§ **WHAT TO PRODUCE**
Copy, from the entries below, each line where the word "match" can be found.

§ **ENTRIES SUPPLIED**
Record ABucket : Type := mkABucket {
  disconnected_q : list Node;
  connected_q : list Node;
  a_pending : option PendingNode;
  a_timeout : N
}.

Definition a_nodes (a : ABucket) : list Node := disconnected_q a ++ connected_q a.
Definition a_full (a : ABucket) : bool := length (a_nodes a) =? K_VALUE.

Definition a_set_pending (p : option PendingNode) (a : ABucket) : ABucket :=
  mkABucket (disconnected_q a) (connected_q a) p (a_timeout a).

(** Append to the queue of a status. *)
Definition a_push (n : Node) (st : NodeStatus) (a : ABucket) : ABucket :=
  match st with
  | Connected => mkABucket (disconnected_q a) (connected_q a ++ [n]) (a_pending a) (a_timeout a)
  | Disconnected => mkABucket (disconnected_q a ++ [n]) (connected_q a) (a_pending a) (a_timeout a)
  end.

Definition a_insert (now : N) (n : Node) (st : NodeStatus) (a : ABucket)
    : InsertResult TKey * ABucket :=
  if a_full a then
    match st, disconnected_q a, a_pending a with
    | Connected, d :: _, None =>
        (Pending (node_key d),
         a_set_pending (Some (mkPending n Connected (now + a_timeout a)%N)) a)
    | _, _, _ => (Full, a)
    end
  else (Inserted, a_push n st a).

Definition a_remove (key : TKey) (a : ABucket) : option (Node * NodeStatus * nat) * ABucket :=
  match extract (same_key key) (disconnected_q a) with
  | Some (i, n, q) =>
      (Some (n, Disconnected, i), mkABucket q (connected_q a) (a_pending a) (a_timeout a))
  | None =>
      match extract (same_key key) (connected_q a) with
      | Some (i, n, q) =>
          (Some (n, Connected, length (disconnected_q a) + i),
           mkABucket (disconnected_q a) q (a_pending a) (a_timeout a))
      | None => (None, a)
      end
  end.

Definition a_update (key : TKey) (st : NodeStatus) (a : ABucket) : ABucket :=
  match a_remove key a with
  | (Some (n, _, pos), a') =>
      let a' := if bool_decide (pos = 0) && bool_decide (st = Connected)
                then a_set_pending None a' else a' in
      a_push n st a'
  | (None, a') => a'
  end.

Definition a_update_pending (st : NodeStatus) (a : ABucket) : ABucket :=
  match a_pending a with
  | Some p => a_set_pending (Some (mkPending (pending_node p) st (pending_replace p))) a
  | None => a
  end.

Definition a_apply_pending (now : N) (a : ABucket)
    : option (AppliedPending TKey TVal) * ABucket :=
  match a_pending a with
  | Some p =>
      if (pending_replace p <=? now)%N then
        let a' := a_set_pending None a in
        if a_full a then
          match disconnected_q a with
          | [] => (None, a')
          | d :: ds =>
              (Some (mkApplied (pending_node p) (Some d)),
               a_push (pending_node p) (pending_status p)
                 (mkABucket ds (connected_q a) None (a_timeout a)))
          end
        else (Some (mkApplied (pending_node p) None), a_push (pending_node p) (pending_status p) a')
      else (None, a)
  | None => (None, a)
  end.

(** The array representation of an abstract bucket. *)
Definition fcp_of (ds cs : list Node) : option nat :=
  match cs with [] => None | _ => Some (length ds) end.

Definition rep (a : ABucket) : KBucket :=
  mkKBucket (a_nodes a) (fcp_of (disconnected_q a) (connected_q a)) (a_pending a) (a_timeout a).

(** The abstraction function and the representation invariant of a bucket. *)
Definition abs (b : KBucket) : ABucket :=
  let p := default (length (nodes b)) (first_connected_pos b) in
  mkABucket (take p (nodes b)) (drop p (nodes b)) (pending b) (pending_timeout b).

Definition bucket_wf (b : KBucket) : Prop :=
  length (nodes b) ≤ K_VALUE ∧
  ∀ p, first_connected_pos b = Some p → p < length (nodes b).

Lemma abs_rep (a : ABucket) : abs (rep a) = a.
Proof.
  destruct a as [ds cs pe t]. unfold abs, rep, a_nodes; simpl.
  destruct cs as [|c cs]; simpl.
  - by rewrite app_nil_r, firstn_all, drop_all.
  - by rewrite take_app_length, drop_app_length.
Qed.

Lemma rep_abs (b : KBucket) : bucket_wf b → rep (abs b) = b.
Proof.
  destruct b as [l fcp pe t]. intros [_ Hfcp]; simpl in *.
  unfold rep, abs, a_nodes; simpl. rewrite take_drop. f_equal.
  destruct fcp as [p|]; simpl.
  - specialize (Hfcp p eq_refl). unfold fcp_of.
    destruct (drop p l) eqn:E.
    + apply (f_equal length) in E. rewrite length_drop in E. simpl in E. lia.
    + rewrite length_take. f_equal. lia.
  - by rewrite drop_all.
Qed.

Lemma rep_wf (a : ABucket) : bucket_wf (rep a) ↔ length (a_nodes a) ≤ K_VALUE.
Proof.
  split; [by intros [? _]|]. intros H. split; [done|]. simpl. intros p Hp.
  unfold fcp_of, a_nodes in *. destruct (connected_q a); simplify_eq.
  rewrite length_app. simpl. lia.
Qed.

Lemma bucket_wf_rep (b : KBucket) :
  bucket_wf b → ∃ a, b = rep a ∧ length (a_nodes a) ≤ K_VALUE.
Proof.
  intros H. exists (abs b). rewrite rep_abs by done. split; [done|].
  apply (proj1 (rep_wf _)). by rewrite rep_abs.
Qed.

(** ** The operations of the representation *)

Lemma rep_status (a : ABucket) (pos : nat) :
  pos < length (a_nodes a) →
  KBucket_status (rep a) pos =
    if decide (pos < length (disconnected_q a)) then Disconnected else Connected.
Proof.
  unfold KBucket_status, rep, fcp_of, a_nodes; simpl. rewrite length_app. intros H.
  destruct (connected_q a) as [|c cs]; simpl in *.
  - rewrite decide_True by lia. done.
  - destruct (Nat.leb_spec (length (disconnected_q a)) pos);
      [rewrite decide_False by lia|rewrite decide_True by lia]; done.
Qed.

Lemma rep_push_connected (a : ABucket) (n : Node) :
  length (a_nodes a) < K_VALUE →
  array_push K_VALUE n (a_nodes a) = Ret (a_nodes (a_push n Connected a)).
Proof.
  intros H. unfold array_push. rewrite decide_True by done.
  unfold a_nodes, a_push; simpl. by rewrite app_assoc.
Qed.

§ **RESPONSE TO THE EXERCISE**
  match st with
    match st, disconnected_q a, a_pending a with
  match extract (same_key key) (disconnected_q a) with
      match extract (same_key key) (connected_q a) with
  match a_remove key a with
  match a_pending a with
  match a_pending a with
          match disconnected_q a with
  match cs with [] => None | _ => Some (length ds) end.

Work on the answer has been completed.